For the last two years and especially now, it has felt like the President is Ebenezer Scrooge who was so mean and awful that today more people are named after Adolph Hitler than him.
Ours is a Scrooge who from day one mocked Tiny Tim, thus making America grate.
After a few hours watching cable news, just as my head begins to spin on its axis at the speed of LInda Blair in the Exorcist, that is when I leap headfirst like Esther Williams off a sky-high diving board towards my where-the hell-is-the-remote and head to my own, personal Willoughby (a Twilight Zone reference), TCM.
I don’t care what they’re playing at the moment, it could be the first film starring an international cast of insects and rodents for all I care. The point is: I’m all in. I’m gone and best of all, I’m back to where I have never been.
Now if I really luck out, and say Casablanca or Citizen Kane is on, then I have to prevent my heart from exploding into a sudden cloudburst of circus confetti from the kind of pure ecstasy that a baby exhibits the second that they become captivated by their own about to be self-devoured wiggling toes.
Disclaimer: there is a TCM time limit.
Past a certain point you feel as if you've tried to indulge in every single cake and pie that is glass housed into those slowly revolving diner pastry carousels and you simply have to return to the wonderful word of suddenly startling COLOR, in order to hear the modern day language of your contemporaries as they slowly coax you out of your self-induced movie coma and gently escort you back to the slate gray existence of your everyday life.
Ah, but while you are still deeply rooted in the once upon a time times of Hollywood, it is pure bliss.
The players all seem blithely innocent, totally dazzled by their day jobs which seems to be the obsessive, compulsive pursuit of falling deeply, madly in love. What comes immediately to mind is the thirties version of “A Midsummer’s-night’s Dream” or the romantic hi-jinx of “The Philadelphia Story.”
Despite the myriad of boneheaded, self-created obstacles, we all know intuitively that our bumbling, fumbling man or woman archetypes are going to find heart Nirvana seconds before the end credit roll. And man does that film meal feel satisfying.
Those sweet, of the day movies, were fairy tales for grown-ups, which lulled us in the dark, just like our mommies and daddies once did, shushing away our anxieties and fears until we felt every bit as loved as the stars of those films did in the end.
Film in those days was not only double-bill, mass consumed, but they were literally developed in the photo labs of our hearts whose final prints were something that we held dear and could not wait to share with our closest friends and family members.

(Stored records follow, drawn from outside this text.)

(** What happens while the process sleeps. *)
Definition slept (v : vdisk) (F : fsys) (v' : vdisk) (F' : fsys) : Prop :=
  exists t t', served v F = Some (k_vdisk t, k_fs t) /\ hart_wf t /\ k_held t = [] /\
    length (k_procs t) = Z.to_nat NPROC /\ virtio_disk_intr mmio t = Done tt t' /\ v' = k_vdisk t' /\ F' = k_fs t'.
Lemma dwp_sleep chan v F (Q : unit -> list lockid -> vdisk -> fsys -> Prop) :
  (forall v' F', slept v F v' F' -> Q tt [Lvdisk] v' F') -> dwp (sleep chan Lvdisk) [Lvdisk] v F Q.
Proof.
  intros HQ s Hc <- <-. pose proof Hc as [Hh Hn _ (m & p & Hm & Hp & Hpid) Hl _].
  destruct (sleep_run chan Lvdisk s m p) as (s1 & k & E & C1 & L1 & N1 & S1 & E1 & Hk); [by eapply calm_wf|done..|].
  unfold rwp. rewrite E. cbn [owp]. intros s2 [(t & t' & Hserv & Hw & Ht & Htl & Hrun & Hv & HF) H2 H3 H4 H5 H6 H7].
  set (p1 := (charged _ _) <| p_state := SLEEPING |>) in E1.
  assert (P1 : k_procs s1 = <[m := p1]> (k_procs s)) by exact (f_equal k_procs E1).
  assert (Hp1 : k_procs s1 !! m = Some p1) by (rewrite P1; apply list_lookup_insert_eq; by eapply lookup_lt_Some).
  assert (Hpid1 : p_pid p1 = pid) by (unfold p1, charged; by repeat case_match).
  destruct (H7 m p1 Hp1) as (p2 & Hp2 & Hpid2).
  destruct (Hk s2 p2) as (s3 & E3 & L3 & N3 & S3 & C3 & NH3); [congruence..|]. rewrite E3. cbn [owp].
  assert (P3 : k_procs s3 = <[m := p2 <| p_chan := None |>]> (k_procs s2)) by exact (f_equal k_procs NH3).
  exists [Lvdisk]. split.
  - split; [done|done|done| | |done].
    + exists m. rewrite C3, H5, C1, P3. eexists. split; [done|].
      split; [apply list_lookup_insert_eq; by eapply lookup_lt_Some|]. ksimp. congruence.
    + by rewrite P3, length_insert, H6, P1, length_insert.
  - rewrite (f_equal k_vdisk NH3 : k_vdisk s3 = k_vdisk s2), (f_equal k_fs NH3 : k_fs s3 = k_fs s2).
    apply HQ. exists t, t'. split; [|done]. rewrite <- Hserv.
    by rewrite (f_equal k_vdisk E1 : k_vdisk s1 = k_vdisk s), (f_equal k_fs E1 : k_fs s1 = k_fs s).
Qed.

If a film was really impactful, scenes might be recreated on the screens of our over the moon swoony dreams where we could replace the actor of our choice in order to have a far more personal, tactile experience. The lightest kiss could make for quite the damp dream experience.
Add to that, any lush film score, which is equally transportable and that film could keep playing in the double helix our own, personal art house DNA, long after it’s no longer playing at our local theater.

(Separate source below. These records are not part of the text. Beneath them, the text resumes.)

(* ===== verification/Crash.v ===== *)
(** * Crash safety of the file system's disk

    The log on top of the buffer cache on top of the virtio driver: what a
    transaction does to the disk, and what a crash leaves. *)

From S2P Require Import Prelude State Spinlock CString Mem Sched FileLayer Proc PsList Console Bio BufCache Virtio Log FsLogic BufSpec LogSpec VirtioSpec.

Module Crash.
Import BufCache FsLogic BufSpec LogSpec VirtioSpec Virtio Log.

(** Outside the log's blocks, [start] to [start + n], the disk of [F] has the
    content [L]. *)
Definition disk_has (start : Z) (n : nat) (F : fsys) (L : Z -> list Z) : Prop :=
  forall b, user start n b -> block (fs_disk F) b = L b.

Section crash.
Context {fuel : Fuel} (Hfuel : (0 < sleep_fuel)%nat) (mmio : vdisk -> Z -> Z) (pid dev : Z) (Hdev : dev <> 0).

(** C2. Transactions are atomic, and durable once end_op returns: a process
    that calls begin_op, changes blocks through bread, log_write and brelse,
    and calls end_op, returns from all of it with no lock held; then the disk
    has the changed blocks; and if the machine crashes at any moment in
    between, initlog at the next boot returns and leaves a disk on which
    either all of the changes are there or none.  The disk is the virtio
    driver with its interrupt handler, run against the device. *)
Theorem transaction_atomic start size F us : quiet pid dev start size F ->
  (forall u, u ∈ us -> outside start (Z.to_nat (size - 1)) u.1) -> Z.of_nat (length us) <= size - 1 ->
  let d := fs_disk F in
  let log_end := Z.to_nat (size - 1) in
  fwp (device mmio) pid (transaction dev us) [] F (fun _ h F' =>
    h = [] /\ quiet pid dev start size F' /\
    disk_has start log_end F' (updated us (block d)) /\
    (forall d', crash d (fs_disk F') d' -> forall sb G, sb_logstart sb = start -> rebooted pid dev d' G ->
       fwp (device mmio) pid (initlog dev sb) [] G (fun _ _ G' =>
         disk_has start log_end G' (block d) \/ disk_has start log_end G' (updated us (block d))))).
Proof. intros. pose proof (virtio_law mmio pid Hfuel). by apply txn_atomic. Qed.

(** C21. Recovery may itself be cut short: if the machine crashes at any
    moment while initlog recovers, and then initlog runs again, the disk ends
    up with the content the first run would have given it. *)
Theorem recovery_restartable sb G d : rebooted pid dev d G -> log_valid (sb_logstart sb) d ->
  (4 <= length (block d (sb_logstart sb)))%nat ->
  let start := sb_logstart sb in let n := length (head_blocks (block d start)) in
  fwp (device mmio) pid (initlog dev sb) [] G (fun _ h G1 => h = [] /\
    forall d', crash d (fs_disk G1) d' -> forall G2, rebooted pid dev d' G2 ->
      fwp (device mmio) pid (initlog dev sb) [] G2 (fun _ _ G3 => disk_has start n G3 (block (fs_disk G1)))).
Proof. intros. pose proof (virtio_law mmio pid Hfuel). by apply recover_again. Qed.
End crash.

(** ** A machine *)

(** The cache after binit holds nothing. *)
Definition cold (bs : list buf) : Prop :=
  cache_ok bs /\ Forall (fun x => b_dev x = 0 /\ b_valid x = 0 /\ b_refcnt x = 0 /\ sl_locked (b_lock x) = 0) bs.
Lemma cold_cst pid dev G : dev <> 0 -> cold (fs_bufs G) -> cst pid dev G (block (fs_disk G)) [] [].
Proof.
  intros Hdev [Hc Hall]. rewrite Forall_forall in Hall. split; [done|..|apply NoDup_nil_2].
  - intros i x _ Hx. destruct (Hall x) as (H1 & H2 & H3 & H4); [by eapply list_elem_of_lookup_2|].
    split; [|simpl; intros H; by apply elem_of_nil in H|done|intros; congruence|intros; congruence].
    rewrite H3. unfold refs. rewrite decide_False by (simpl; apply not_elem_of_nil). by rewrite decide_False by (intros [_ []%elem_of_nil]).
  - intros b bno []%elem_of_nil.
  - done.
  - intros bno []%elem_of_nil.
Qed.
Definition cold_bufs : list buf := match binit bss with Done _ s => fs_bufs (k_fs s) | _ => [] end.
Lemma cold_bufs_cold : cold cold_bufs.
Proof.
  split.
  - assert (Hw : wp binit bss (fun _ s => cache_ok (fs_bufs (k_fs s)))).
    { apply wp_binit; [reflexivity| | |].
      - by intros i x [-> _]%lookup_replicate.
      - by intros h [-> _]%lookup_replicate.
      - intros bs' Hbs'. exact Hbs'. }
    destruct (proj1 (wp_done binit bss _) Hw) as (a & s & E & H). unfold cold_bufs. by rewrite E.
  - vm_compute. repeat constructor.
Qed.
#[local] Instance one_wait : Fuel := 1%nat.
Definition sample_log : log := mkLog 2 30 0 0 1 0 (replicate 30 0).
Definition sample_files (d : list (Z * list Z)) : fsys := zero_fsys <| fs_bufs := cold_bufs |> <| fs_log := sample_log |> <| fs_disk := d |>.
Lemma sample_quiet : quiet 1 1 2 30 (sample_files []).
Proof.
  split; try (vm_compute; reflexivity); try (unfold LOGSIZE, MAXOPBLOCKS; lia). apply cold_cst; [lia|]. exact cold_bufs_cold.
Qed.
(** A process writes blocks 40 and 41 in one transaction. *)
Definition sample_updates : list (Z * (list Z -> list Z)) := [(40, fun _ => replicate 1024 7); (41, fun _ => replicate 1024 8)].
Lemma transaction_atomic_witness : quiet 1 1 2 30 (sample_files []) /\
  calm (device (fun _ _ => 0)) 1 [] (sample_machine (sample_files [])) /\
  rwp (resumed (fun _ _ => 0)) (transaction 1 sample_updates) (sample_machine (sample_files []))
    (fun _ s' => block (fs_disk (k_fs s')) 40 = replicate 1024 7 /\ block (fs_disk (k_fs s')) 41 = replicate 1024 8).
Proof.
  split; [exact sample_quiet|]. split; [apply sample_calm|].
  assert (Hus : forall u, u ∈ sample_updates -> outside 2 (Z.to_nat (30 - 1)) u.1).
  { intros u [->|[->|[]%elem_of_nil]%elem_of_cons]%elem_of_cons; vm_compute; intuition congruence. }
  pose proof (transaction_atomic (fuel := one_wait) (le_n 1) (fun _ _ => 0) 1 1 ltac:(lia) 2 30 (sample_files []) sample_updates
    sample_quiet Hus ltac:(simpl; lia) (sample_machine (sample_files [])) (sample_calm _ _) eq_refl) as H.
  eapply rwp_mono; [exact H|]. clear H.
  intros [] s' (h & _ & _ & _ & Hnew & _). split; rewrite Hnew by (unfold user; simpl; lia); reflexivity.
Defined.
(** The log has block 50 committed and not installed. *)
Definition sample_history : list (Z * list Z) :=
  [(2, put32 (put32 zero_block 0 1) 4 50); (3, replicate 1024 9)].
Definition sample_sb : superblock := (fs_sb zero_fsys) <| sb_logstart := 2 |> <| sb_nlog := 30 |>.
Lemma sample_rebooted : rebooted 1 1 sample_history (sample_files sample_history).
Proof. split; [|done]. apply cold_cst; [lia|exact cold_bufs_cold]. Qed.
Lemma sample_head : head_blocks (block sample_history 2) = [50].
Proof. vm_compute. reflexivity. Qed.
Lemma recovery_restartable_witness : log_valid 2 sample_history /\
  rwp (resumed (fun _ _ => 0)) (initlog 1 sample_sb) (sample_machine (sample_files sample_history))
    (fun _ s' => forall d', crash sample_history (fs_disk (k_fs s')) d' -> forall G2, rebooted 1 1 d' G2 ->
      fwp (device (fun _ _ => 0)) 1 (initlog 1 sample_sb) [] G2
        (fun _ _ G3 => block (fs_disk G3) 50 = block (fs_disk (k_fs s')) 50)).
Proof.
  assert (Hv : log_valid 2 sample_history).
  { unfold log_valid. rewrite sample_head. unfold LOGSIZE, MAXOPBLOCKS, outside. simpl. split_and!; [lia..|].
    intros b Hb. apply list_elem_of_singleton in Hb as ->. lia. }
  assert (Hlen : (4 <= length (block sample_history 2))%nat) by (vm_compute; lia).
  split; [exact Hv|].
  pose proof (recovery_restartable (fuel := one_wait) (le_n 1) (fun _ _ => 0) 1 1 ltac:(lia) sample_sb
      (sample_files sample_history) sample_history sample_rebooted Hv Hlen (sample_machine (sample_files sample_history)) (sample_calm _ _) eq_refl) as H.
  eapply rwp_mono; [exact H|]. clear H.
  intros [] s' (h & _ & _ & Hre) d' Hd' G2 HG2. eapply fwp_mono; [exact (Hre d' Hd' G2 HG2)|].
  intros [] h' G3 Hb. apply Hb. change (sb_logstart sample_sb) with 2. rewrite sample_head. unfold user. simpl. lia.
Defined.
End Crash.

Our lives have simply become too damn complicated since the days when Fred Astaire and Ginger Rodgers flew like a pair of choreographed doves across the canvas of the screen, propelled by the sonic bliss notes of George Gershwin or Irving Berlin’s.
There’s a very good reason why today movie theater is called a complex.
Just look at our lives.
Today things come at us relentlessly.
Pop music BLATS at us like impatient, horn-honking traffic. BREAKING NEWS is as soothing as the frantic musings of the Gone With The Wind’s Butterly McQueen. The SIREN CALL of our electronic devices seduces us, luring us into their garden of Eden with its impossible to resist Apples until our brains are both MICRO AND SOFT and we finally devolve into a kind of virtual reality where we are the Kings and Queens of our own private country, self-serving at the pleasure of ourselves.

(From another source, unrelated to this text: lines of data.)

(* ===== verification/DinodeSpec.v ===== *)
(** * Inodes on the disk: iupdate, ilock and iunlock

    The 64 bytes of an inode in its block: what iupdate writes is what ilock
    reads, and the other inodes of the block stay as they are. *)

From S2P Require Import Prelude State Spinlock CString Mem Sched FileLayer Proc PsList Console Bio BufCache Log FsLogic BufSpec LogSpec TxnSpec Fs BlockSpec FileSpec InodeSpec.

Module DinodeSpec.
Import BufCache FsLogic BufSpec LogSpec TxnSpec BlockSpec FileSpec InodeSpec Log Fs.

(** ** The 64 bytes *)
Lemma blk_get_app_r a b o n : (length a <= o)%nat -> blk_get (a ++ b) o n = blk_get b (o - length a) n.
Proof. intros Ho. unfold blk_get. by rewrite drop_app_ge. Qed.
Lemma blk_get_app_l a b n : n = length a -> blk_get (a ++ b) 0 n = a.
Proof. intros ->. unfold blk_get. by rewrite drop_0, take_app_length. Qed.
Lemma blk_get_sub d off v o n : (off + length v <= length d)%nat -> (o + n <= length v)%nat -> blk_get (blk_put d off v) (off + o) n = blk_get v o n.
Proof.
  intros Hd Hn. unfold blk_put. rewrite blk_get_app_r by (rewrite length_take; lia). rewrite length_take, Nat.min_l by lia.
  replace (off + o - off)%nat with o by lia. unfold blk_get. rewrite drop_app_le by lia. by rewrite take_app_le by (rewrite length_drop; lia).
Qed.
Lemma get16_bytes v r : le_val (blk_get (le_bytes 2 (v mod 2 ^ 16) ++ r) 0 2) = v mod 2 ^ 16.
Proof. rewrite blk_get_app_l by done. rewrite le_val_bytes. by rewrite Zmod_mod. Qed.
Lemma get32_bytes v r : 0 <= v < 2 ^ 32 -> le_val (blk_get (le_bytes 4 (u32 v) ++ r) 0 4) = v.
Proof. intros Hv. rewrite blk_get_app_l by done. rewrite le_val_bytes, u32_small by done. by apply Z.mod_small. Qed.
Lemma i16_bytes v : - 2 ^ 15 <= v < 2 ^ 15 -> i16 (v mod 2 ^ 16) = v.
Proof.
  intros Hv. unfold i16. rewrite Zmod_mod. destruct (decide (0 <= v)).
  - rewrite Z.mod_small, (proj2 (Z.ltb_lt _ _)) by lia. done.
  - rewrite <- (Z.mod_add v 1), Z.mod_small, (proj2 (Z.ltb_ge _ _)) by lia. lia.
Qed.
Lemma addrs_bytes_length ad : length (ad ≫= fun a => le_bytes 4 (u32 a)) = (4 * length ad)%nat.
Proof. induction ad as [|a ad IH]; [done|]. cbn. cbn in IH. rewrite ?length_app, IH. lia. Qed.
Lemma addrs_bytes ad i a : ad !! i = Some a -> 0 <= a < 2 ^ 32 -> le_val (blk_get (ad ≫= fun a => le_bytes 4 (u32 a)) (4 * i) 4) = a.
Proof.
  revert i. induction ad as [|b ad IH]; intros [|i] Hi Ha; try done.
  - injection Hi as ->. rewrite Nat.mul_0_r. by apply get32_bytes.
  - rewrite bind_cons, blk_get_app_r by (rewrite le_bytes_length; lia). rewrite le_bytes_length.
    replace (4 * S i - 4)%nat with (4 * i)%nat by lia. by apply IH.
Qed.
Record dinode_ok (x : dinode) : Prop := {
  do_short : forall v, v ∈ [di_type x; di_major x; di_minor x; di_nlink x] -> - 2 ^ 15 <= v < 2 ^ 15;
  do_size : 0 <= di_size x < 2 ^ 32;
  do_len : length (di_addrs x) = 13%nat;
  do_addrs : forall a, a ∈ di_addrs x -> 0 <= a < 2 ^ 32 }.
Lemma dinode_bytes_length x : length (di_addrs x) = 13%nat -> length (dinode_bytes x) = 64%nat.
Proof. intros Hl. unfold dinode_bytes. rewrite !length_app, !le_bytes_length, addrs_bytes_length, Hl. done. Qed.
(** To the next field. *)
Ltac field := rewrite blk_get_app_r by (rewrite le_bytes_length; lia); rewrite le_bytes_length; cbn [Nat.sub].
Lemma get_dinode_bytes d off x : dinode_ok x -> (off + 64 <= length d)%nat -> get_dinode (blk_put d off (dinode_bytes x)) off = x.
Proof.
  intros [Hs Hz Hl Ha] Hd. pose proof (dinode_bytes_length x Hl) as Hlen. unfold get_dinode, get16, get32. rewrite <- (Nat.add_0_r off) at 2.
  rewrite !blk_get_sub by lia. unfold dinode_bytes in *. destruct x as [t ma mi nl sz ad]. cbn [di_type di_major di_minor di_nlink di_size di_addrs] in *.
  f_equal.
  - rewrite get16_bytes. apply i16_bytes, Hs. set_solver.
  - field. rewrite get16_bytes. apply i16_bytes, Hs. set_solver.
  - do 2 field. rewrite get16_bytes. apply i16_bytes, Hs. set_solver.
  - do 3 field. rewrite get16_bytes. apply i16_bytes, Hs. set_solver.
  - do 4 field. by apply get32_bytes.
  - apply list_eq. intros i. rewrite list_lookup_fmap. destruct (decide (i < 13)%nat) as [Hi|Hi].
    + rewrite lookup_seq_lt by done. cbn [fmap option_fmap option_map]. destruct (lookup_lt_is_Some_2 ad i) as [a Hai]; [lia|]. rewrite Hai. f_equal.
      rewrite <- Nat.add_assoc, blk_get_sub by lia.
      do 5 field.
      replace (12 + 4 * (0 + i) - 2 - 2 - 2 - 2 - 4)%nat with (4 * i)%nat by lia. apply addrs_bytes; [done|]. apply Ha. by eapply list_elem_of_lookup_2.
    + rewrite !lookup_ge_None_2; [done|lia|rewrite length_seq; lia].
Qed.

(** ** iupdate *)
Definition dinode_of (x : inode) : dinode := mkDinode (i_type x) (i_major x) (i_minor x) (i_nlink x) (i_size x) (i_addrs x).
(** Inode [inum] on the disk. *)
Definition on_disk (sb : superblock) (L : Z -> list Z) (inum : Z) : dinode := get_dinode (L (IBLOCK inum sb)) (dinode_off inum).
Definition iupdated (sb : superblock) (L : Z -> list Z) (x : inode) : Z -> list Z :=
  upd_block L (IBLOCK (i_inum x) sb) (blk_put (L (IBLOCK (i_inum x) sb)) (dinode_off (i_inum x)) (dinode_bytes (dinode_of x))).

Lemma dinode_off_bound i : (dinode_off i + 64 <= 1024)%nat.
Proof. unfold dinode_off. pose proof (Z.mod_pos_bound i IPB ltac:(done)). change IPB with 16 in *. unfold DINODE_SIZE. lia. Qed.
Lemma get_dinode_other d off off' v : length v = 64%nat -> (off + 64 <= length d)%nat -> (off' + 64 <= off \/ off + 64 <= off')%nat ->
  get_dinode (blk_put d off v) off' = get_dinode d off'.
Proof.
  intros Hv Hd Ho. unfold get_dinode, get16, get32. rewrite !blk_get_put_ne by lia. f_equal. apply list_fmap_ext. intros i j Hj.
  apply lookup_seq in Hj. by rewrite blk_get_put_ne by lia.
Qed.

Section iupdate.
Context (sb : superblock) (start size data0 : Z) (Hlay : layout sb start size data0).
Lemma IBLOCK_range i : 0 <= i < sb_ninodes sb -> IBLOCK i sb = i / IPB + sb_inodestart sb /\ sb_inodestart sb <= IBLOCK i sb < sb_bmapstart sb.
Proof.
  intros Hi. pose proof (lay_order _ _ _ _ Hlay). pose proof (lay_inode_blocks _ _ _ _ Hlay i Hi) as [H0 H1].
  unfold IBLOCK. rewrite u32_small by lia. lia.
Qed.
(** The inode on the disk is now the one in memory, the others are as they
    were. *)
Lemma iupdated_on_disk L x : sized sb L -> 0 <= i_inum x < sb_ninodes sb -> dinode_ok (dinode_of x) -> on_disk sb (iupdated sb L x) (i_inum x) = dinode_of x.
Proof.
  intros HL Hi Hx. unfold on_disk, iupdated. rewrite upd_block_eq. apply get_dinode_bytes; [done|]. rewrite HL by apply (IBLOCK_range _ Hi). apply dinode_off_bound.
Qed.
Lemma iupdated_other L x j : sized sb L -> length (i_addrs x) = 13%nat -> 0 <= i_inum x < sb_ninodes sb -> 0 <= j < sb_ninodes sb -> j <> i_inum x ->
  on_disk sb (iupdated sb L x) j = on_disk sb L j.
Proof.
  intros HL Hx Hi Hj Hne. unfold on_disk, iupdated. destruct (decide (IBLOCK j sb = IBLOCK (i_inum x) sb)) as [E|E]; [|by rewrite upd_block_ne].
  rewrite E, upd_block_eq. apply get_dinode_other; [by apply dinode_bytes_length|rewrite HL by apply (IBLOCK_range _ Hi); apply dinode_off_bound|].
  destruct (IBLOCK_range j Hj) as [Ej _]. destruct (IBLOCK_range _ Hi) as [Ei _]. unfold dinode_off. change IPB with 16 in *. unfold DINODE_SIZE.
  pose proof (Z.div_mod j 16 ltac:(lia)). pose proof (Z.div_mod (i_inum x) 16 ltac:(lia)). pose proof (Z.mod_pos_bound j 16). pose proof (Z.mod_pos_bound (i_inum x) 16).
  assert (j mod 16 <> i_inum x mod 16) by lia. lia.
Qed.
Lemma sized_iupdated L x : sized sb L -> 0 <= i_inum x < sb_ninodes sb -> length (i_addrs x) = 13%nat -> sized sb (iupdated sb L x).
Proof.
  intros HL Hi Hx. destruct (IBLOCK_range _ Hi) as [_ [Hb _]]. apply sized_upd; [done|]. rewrite blk_put_length; rewrite HL by done; [done|].
  rewrite dinode_bytes_length by done. apply dinode_off_bound.
Qed.
Lemma iupdated_ne L x b : b <> IBLOCK (i_inum x) sb -> iupdated sb L x b = L b.
Proof. apply upd_block_ne. Qed.

Context (E : env) (pid dev : Z) (Hdev : dev <> 0).
Context {fuel : Fuel} {disk : Disk} {law : DiskLaw E pid}.
Context (O : outer_t) (ip : nat) (Hsb : O.1.2 = sb) (Hip : (ip < length O.1.1)%nat).
Notation tx x := (tx pid dev start size (with_ip O ip x)).
Lemma fwp_iupdate x L bl F (Q : unit -> list lockid -> fsys -> Prop) : tx x L [] bl F -> i_dev x = dev -> 0 <= i_inum x < sb_ninodes sb ->
  room size bl 1 -> (forall F', tx x (iupdated sb L x) [] (logged bl (IBLOCK (i_inum x) sb)) F' -> Q tt [] F') -> fwp E pid (iupdate ip) [] F Q.
Proof.
  intros Ht Hd Hi Hroom HQ. pose proof (lay_order _ _ _ _ Hlay). destruct (IBLOCK_range _ Hi) as [_ Hb]. unfold iupdate.
  apply fwp_bind. eapply fwp_geti; [exact Hip|exact Ht|]. apply fwp_bind. eapply tx_sb; [exact Ht|]. change ((with_ip O ip x).1.2) with (O.1.2). rewrite Hsb, Hd.
  apply fwp_bind. eapply tx_bread; [exact Hdev|exact law|exact Ht|apply not_elem_of_nil| |lia|].
  { eapply room_buf; [exact Hroom|lia|apply (held_none sb data0 L)]. }
  intros bp F1 H1 _. apply fwp_bind. eapply fwp_geti; [exact Hip|exact H1|].
  eapply (tx_update E pid dev Hdev _ _ _ _ _ _ _ _ _ (fun d => blk_put d _ _)); [exact H1|left|apply (lay_outside _ _ _ _ Hlay); lia|unfold room in Hroom; lia|].
  intros F2 H2. eapply tx_brelse_logged; [exact Hdev|exact H2|]. done.
Qed.

(** ** ilock and iunlock *)
Definition with_lock (x : inode) (l : sleeplock) : inode := x <| i_lock := l |>.
Definition loaded (x : inode) (d : dinode) : inode := x <| i_type := di_type d |> <| i_major := di_major d |> <| i_minor := di_minor d |>
  <| i_nlink := di_nlink d |> <| i_size := di_size d |> <| i_addrs := di_addrs d |> <| i_valid := 1 |>.
(** The inode after ilock: read from the disk unless it is in memory. *)
Definition ilocked (L : Z -> list Z) (x : inode) : inode :=
  let x := with_lock x (mkSleeplock 1 pid) in if i_valid x =? 0 then loaded x (on_disk sb L (i_inum x)) else x.
Lemma fwp_acquiresleep_i h x L bl F (Q : unit -> list lockid -> fsys -> Prop) : tx x L [] bl F -> sl_locked (i_lock x) = 0 -> Lsleep (SLinode ip) ∉ h ->
  (forall F', tx (with_lock x (mkSleeplock 1 pid)) L [] bl F' -> Q tt h F') -> fwp E pid (acquiresleep (SLinode ip)) h F Q.
Proof.
  intros Ht Hl Hh HQ. unfold acquiresleep. apply fwp_bind, fwp_acquire; [done|]. apply fwp_bind.
  assert (Hloop : forall n h Q, Q tt h F -> fwp E pid (acquiresleep_loop n (SLinode ip)) h F Q).
  { intros n h' Q' HQ'. destruct n; cbn [acquiresleep_loop getsl]; apply fwp_bind, fwp_bind; (eapply fwp_geti; [exact Hip|exact Ht|]);
      apply fwp_ret; rewrite Hl; by apply fwp_ret. }
  apply Hloop. apply fwp_bind, fwp_mypid. apply fwp_bind. cbn [setsl]. eapply fwp_seti; [exact Hip|exact Ht|]. intros F1 H1.
  apply fwp_release; [done|]. by apply HQ.
Qed.
Lemma fwp_releasesleep_i x L bl F (Q : unit -> list lockid -> fsys -> Prop) : tx x L [] bl F ->
  (forall F', tx (with_lock x (mkSleeplock 0 0)) L [] bl F' -> Q tt [] F') -> fwp E pid (releasesleep (SLinode ip)) [] F Q.
Proof.
  intros Ht HQ. unfold releasesleep. apply fwp_bind, fwp_acquire; [apply not_elem_of_nil|]. apply fwp_bind. cbn [setsl].
  eapply fwp_seti; [exact Hip|exact Ht|]. intros F1 H1. apply fwp_bind, fwp_wakeup.
  - intros j. by rewrite list_elem_of_singleton.
  - by rewrite list_elem_of_singleton.
  - apply fwp_release; [apply not_elem_of_nil|]. by apply HQ.
Qed.
Lemma fwp_ilock x L bl F (Q : unit -> list lockid -> fsys -> Prop) : tx x L [] bl F -> i_dev x = dev -> 0 <= i_inum x < sb_ninodes sb -> 1 <= i_ref x ->
  sl_locked (i_lock x) = 0 -> di_type (on_disk sb L (i_inum x)) <> 0 -> room size bl 0 ->
  (forall F', tx (ilocked L x) L [] bl F' -> Q tt [] F') -> fwp E pid (ilock (Some ip)) [] F Q.
Proof.
  intros Ht Hd Hi Href Hl Hty Hroom HQ. pose proof (lay_order _ _ _ _ Hlay). destruct (IBLOCK_range _ Hi) as [_ Hb]. unfold ilock.
  apply fwp_bind. eapply fwp_geti; [exact Hip|exact Ht|]. rewrite (proj2 (Z.ltb_ge _ _)) by lia. apply fwp_bind.
  eapply fwp_acquiresleep_i; [exact Ht|done|apply not_elem_of_nil|]. intros F1 H1. unfold ilocked in HQ.
 apply fwp_bind. eapply fwp_geti; [exact Hip|exact H1|].
  destruct (i_valid (with_lock x _) =? 0); [|by apply fwp_ret, HQ].
  apply fwp_bind. eapply tx_sb; [exact H1|]. change ((with_ip O ip _).1.2) with (O.1.2). change (i_dev (with_lock x _)) with (i_dev x).
  change (i_inum (with_lock x _)) with (i_inum x) in *. rewrite Hsb, Hd. apply fwp_bind.
  eapply tx_bread; [exact Hdev|exact law|exact H1|apply not_elem_of_nil| |lia|].
  { eapply room_buf; [exact Hroom|lia|apply (held_none sb data0 L)]. }
  intros bp F2 H2 Hcl. apply fwp_bind. eapply tx_getb; [exact H2|left|]. intros b ->. fold (on_disk sb L (i_inum x)).
  apply fwp_bind. eapply fwp_seti; [exact Hip|exact H2|]. intros F3 H3. apply fwp_bind. eapply tx_brelse; [exact Hdev|exact H3|exact Hcl|].
  intros F4 H4. apply fwp_bind. eapply fwp_seti; [exact Hip|exact H4|]. intros F5 H5. apply fwp_bind. eapply fwp_geti; [exact Hip|exact H5|].
  match goal with |- fwp _ _ (if ?t =? 0 then _ else _) _ _ _ => change t with (di_type (on_disk sb L (i_inum x))) end.
  rewrite (proj2 (Z.eqb_neq _ _) Hty). apply fwp_ret, HQ, H5.
Qed.
Lemma fwp_iunlock x L bl F (Q : unit -> list lockid -> fsys -> Prop) : tx x L [] bl F -> 1 <= i_ref x -> i_lock x = mkSleeplock 1 pid ->
  (forall F', tx (with_lock x (mkSleeplock 0 0)) L [] bl F' -> Q tt [] F') -> fwp E pid (iunlock (Some ip)) [] F Q.
Proof.
  intros Ht Href Hl HQ. unfold iunlock. apply fwp_bind. unfold holdingsleep. apply fwp_bind, fwp_acquire; [apply not_elem_of_nil|]. cbn [getsl].
  apply fwp_bind, fwp_bind. eapply fwp_geti; [exact Hip|exact Ht|]. apply fwp_ret. rewrite Hl. cbn [sl_locked sl_pid Z.eqb negb].
  apply fwp_bind, fwp_bind, fwp_mypid. apply fwp_ret. apply fwp_bind, fwp_release; [apply not_elem_of_nil|]. apply fwp_ret. rewrite Z.eqb_refl. cbn [negb].
  apply fwp_bind. eapply fwp_geti; [exact Hip|exact Ht|]. rewrite (proj2 (Z.ltb_ge _ _)) by lia.
  by eapply fwp_releasesleep_i.
Qed.
End iupdate.
End DinodeSpec.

As Robert Flack once famously asked, where is the love?
Add to that the image of the orphaned, way too tuneful waif, Oliver, with an empty bowl in outstretched hands, asking, “Please sir, can I have some more decency, kindness, and civility?”
Until those elements return (and they will, I promise) personally I have no choice but to knock the acid rain of color out of my life and sink into the soothing celluloid waters of old Hollywood where the dress for the evening is top hat, tux and cane, where people are almost ruthlessly polite and often moved to spontaneously erupt into song in public places, where waving the flag gives you goosebumps instead of goose steps, where amber is the color of the grain and not our child snatched alerts, where inventors and sports figures are bigger than life role model heroes, where certain woman dare to wear the pants in the family and speak their minds, where personal sacrifice is as important as faith, where prejudice is confronted rather than accepted, where laughs come at our benefit and not our expense, where we run directly towards evil and hold our ground until it has been obliterated.
It is not hard to figure out how to get there.
It’s right there in front of you, in black and white.